Karen Fleschler: Phil and I are hunkering in and not going out to eat. But we have enjoyed having a couple of friends over for dinner for warmth and conversation. We try to stay optimistic and positive and finding joy in just being alive, knowing our family and friends are safe and well and staying connected. Of course then there’s always alcohol.
Linda Garbarino: “My latest artistic challenge takes me back to my mother’s early days when young ladies were introduced to local society requiring a formal studio photo in a gorgeous gown to be printed in their local paper. I have that lovely framed, original studio photograph. It’s a tough challenge because I have to get the likeness perfectly rendered of her when she was younger than I ever knew her. It’s a lovely challenge and one that you might consider, yourself.”
Marge Haggin: Georgia, Joyce and Christine and I meet for art play days—but we won’t be doing that for awhile. But I challenged them each to produce a piece of art with a flower on a pink background. Then next week we will send a photo of our piece of art piece to each other.
I am still working on the art to enter in the Spring Show, but since the date is now moved to November, I hope to still be able to add a new piece to it. Collage is a great way to get involved in a piece of art that is relaxing. Find colors, shapes, themes in junk mail, magazines, old love letters–use your imagination. (You don’t have glue? There is always flour and water.) One of the best ideas is to call another artist and just chat. Maybe someone you haven’t had time to visit in awhile. Art has opened so many doors for all of us–now is a good time to explore and find ways to expand for ourselves and I hope to pass on to others.
Kathy Hill: I found this quote in my travels and it spoke to me. “Only by dealing with the difficulty does the creativity come forth.” Brian Swimme and Thomas Berry. It reminded me to have patience when I am working because painting is problem solving. There usually is a place in a painting that is what we refer to as the “ugly” stage when we would like to take it and throw it in the garbage. Charles Sovek wrote that he got so mad at his painting one day that he threw his whole easel into the Saugatuck River…the whole thing, painting and all! But if we put the painting away for awhile, even a few hours or over night, or look at in reverse in the mirror, we see it with fresh eyes and can usually identify the problem and work on correcting it. We have all been there!!
Linda Hopwood: Over the years I have worked in many mediums. Most of you are familiar with my work which has been realistic images in colored pencil. Recently I decided to go back to one of my favorite styles and that is doing abstracts in acrylic. Attached you will see one of my latest paintings. They are acrylic on canvas. “Red Rose in a White Pail” is 36 x 24”. Since it’s been over 10 years since I’ve done an acrylic painting, it’s been challenging for me to create a something that reflects the image I see in my mind.
“I was asked to paint 5 small images of specific flowers as gifts for Christmas. Since my painting skills are rusty, I instead “painted” most of them with colored pencils. These four of five artworks are approximately 7” square. The fifth one is a 9” square watercolor of a rose, ‘French Perfume’. This was done a few years ago when my talent was still fresh.”
Jennifer Huber: The 2020 Promotion committee at John Green elementary in Dublin wanted to do something with the money they had collected for the 5th grader this year. Since there was no gathering, party, or ceremony, they decided to buy the school a shed. Hanh Vo San contacted me and asked if I could paint the doors. They wanted the John Green Logo, “Class of 2020” and the phrase “Don’t stop believing”.
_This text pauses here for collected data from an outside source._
(** ** LowRiskOverCommitment *)

(** The overcommitment of limits is a fraction on every node: the requests the
    plugin subtracts are capped by the capacity. *)
Theorem risk_limit_fraction isScalar pods allocatable pending req lim n d : read_dim d ->
  GetNodeRequestsAndLimits isScalar pods allocatable pending req lim = Some n -> sane_node n ->
  between 0 1 (risk_limit (get d (NodeLimit n)) (get d (Nodecapacity n)) (get d (NodeRequest n))).
Proof.
  intros Hd Hn [Hl Hc Hr]. apply risk_limit_range; [by apply Hl|by apply Hc|].
  split; [by apply Hr|by eapply request_capped].
Qed.

Lemma demo_sane n : demo_amounts = Some n -> sane_node n.
Proof.
  intros E. vm_compute in E. injection E as <-.
  split; intros d [-> | ->]; vm_compute; first [discriminate|split; [discriminate|reflexivity]].
Qed.

Lemma risk_limit_fraction_witness : exists n, demo_amounts = Some n /\
  between 0 1 (risk_limit (MilliCPU (NodeLimit n)) (MilliCPU (Nodecapacity n)) (MilliCPU (NodeRequest n))).
Proof.
  destruct demo_amounts as [n|] eqn:E; [|vm_compute in E; discriminate]. exists n. split; [reflexivity|].
  exact (risk_limit_fraction no_scalar busy_pods eight_cores pending_pod _ _ n DimCPU (or_introl eq_refl) E (demo_sane n E)).
Defined.

(** The probability that the load stays within what is allocated is a
    probability, whatever gonum computes for the fitted distribution. *)
Theorem alloc_probability_unit RegIncBeta mu sigma request limit capacity :
  (forall a b x, valid (RegIncBeta a b x)) ->
  between 0 1 (alloc_prob RegIncBeta mu sigma request limit capacity).
Proof. intros H. by apply alloc_prob_unit. Qed.

Definition half_beta (a b x : spec_float) : spec_float := Half.

Lemma alloc_probability_unit_witness : between 0 1 (alloc_prob half_beta Half (f64_div Half (float64 2)) 5000 8000 10000).
Proof. apply alloc_probability_unit. intros. vm_compute. reflexivity. Defined.

(** ** The collector *)

(** After any updates the collector has the metrics of the last one that
    succeeded: a failed call changes nothing. *)
Theorem latest_metrics answers c :
  col_metrics (foldl (fun c a => updateMetrics a c) c answers) =
    default (col_metrics c) (last (omap (fun a => match a with Ok m => Some m | Err _ => None end) answers)).
Proof.
  revert c. induction answers as [|[m|e] answers IH]; intros c; [done| |by cbn; rewrite IH].
  cbn [foldl]. rewrite IH. cbn [updateMetrics col_metrics omap list_omap]. by rewrite last_cons; case_match.
Qed.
I came up with three designs and they picked my favorite: the sea turtles & bat rays. I only charged materials and spent a week prepping, painting, and sealing the doors. I tell you with all the change and upheaval going on in the world right now, it is great to give back to the community so directly. I hope to help out schools and businesses more in the future. (The angle of the photo is awkward because it is in a gated corner of the school: not much room to shoot.)
Georgia Jacobs: 12 Museums From Around the World That You Can Visit Virtually | Travel + Leisure
Barbara Johnson has been extra busy!
Christine McCall: As for staying on the creative path, my path is stunted the last few months from the SAS and work at Walter’s company. I am hoping that this breather will let me do some of the ideas I’ve had in my head for awhile. Being stuck at home like this could be the perfect time to do a project. Right now I’m just catching up on email and bills and paperwork!
Mark Mertens: Attached is a picture of me being busy. It was taken by a photographer and was in the newspaper. As you know we now live in Arroyo Grande on the central coast and also have a condo in Danville. The dry January and February have given me the opportunity to get out and do plein air paintings in oil along the coast. I’ve also been busy working in the studio. My philosophy has always been, “life is short, so why waste any of it not painting.” I work regardless of how I feel about it at the time and magically get lost in the process after about 15 to 30 minutes. It is like exercise. Many of us do not feel like getting regular exercise, but when we do, the good feeling about exercise falls into place.
Meghana Mitragotri: The last few weeks, I have really enjoyed making these scented 3D cards for Thanksgiving and Christmas. Each card contains a print of my watercolor painting, embellishments, and flowers that I made using foam. I die-cut the edges of the card for a delicate look and added a drop of essential oil for an elevated experience. I am glad I was able to debut this item at Livermore’s ArtWalk Light! www.daintlymade.com.
Beth Okurowski: Many famous artists throughout history werealso gardeners. Monet comes to my mind first, but there are many others. I recently came across this interesting article: From Frida Kahlo to Claude Monet, 8 Artists Who Designed Enchanting Gardens. Take a look!
Maitrayi Pithadiya: “The beginning of this year was a bit stressful, but I always try to be positive and learn new things. Due to the current conditions, I get more chances to spend time with my family, gardening, and my studio. My studio time is pleasant and relaxing. I cleaned and rearranged it, created my website, and I learned how to teach online via zoom! I have taken lots of pictures of diverse plants from my backyard, ranging from juicy plums to gorgeous flowers. I have much more time to paint, giving me countless chances to improve my skills. Also, most importantly, art gives me happiness and relaxation.”
Judy Rice: All of these paintings were done at home with my photos as reference. The abstract painting is acrylic; the others are watercolor. The poppy pic was finished during COVID and the one of my grand-daughter (I called it “Thirsty”) was painted during COVID. These paintings will be in the LAA Gallery when it opens. email@example.com.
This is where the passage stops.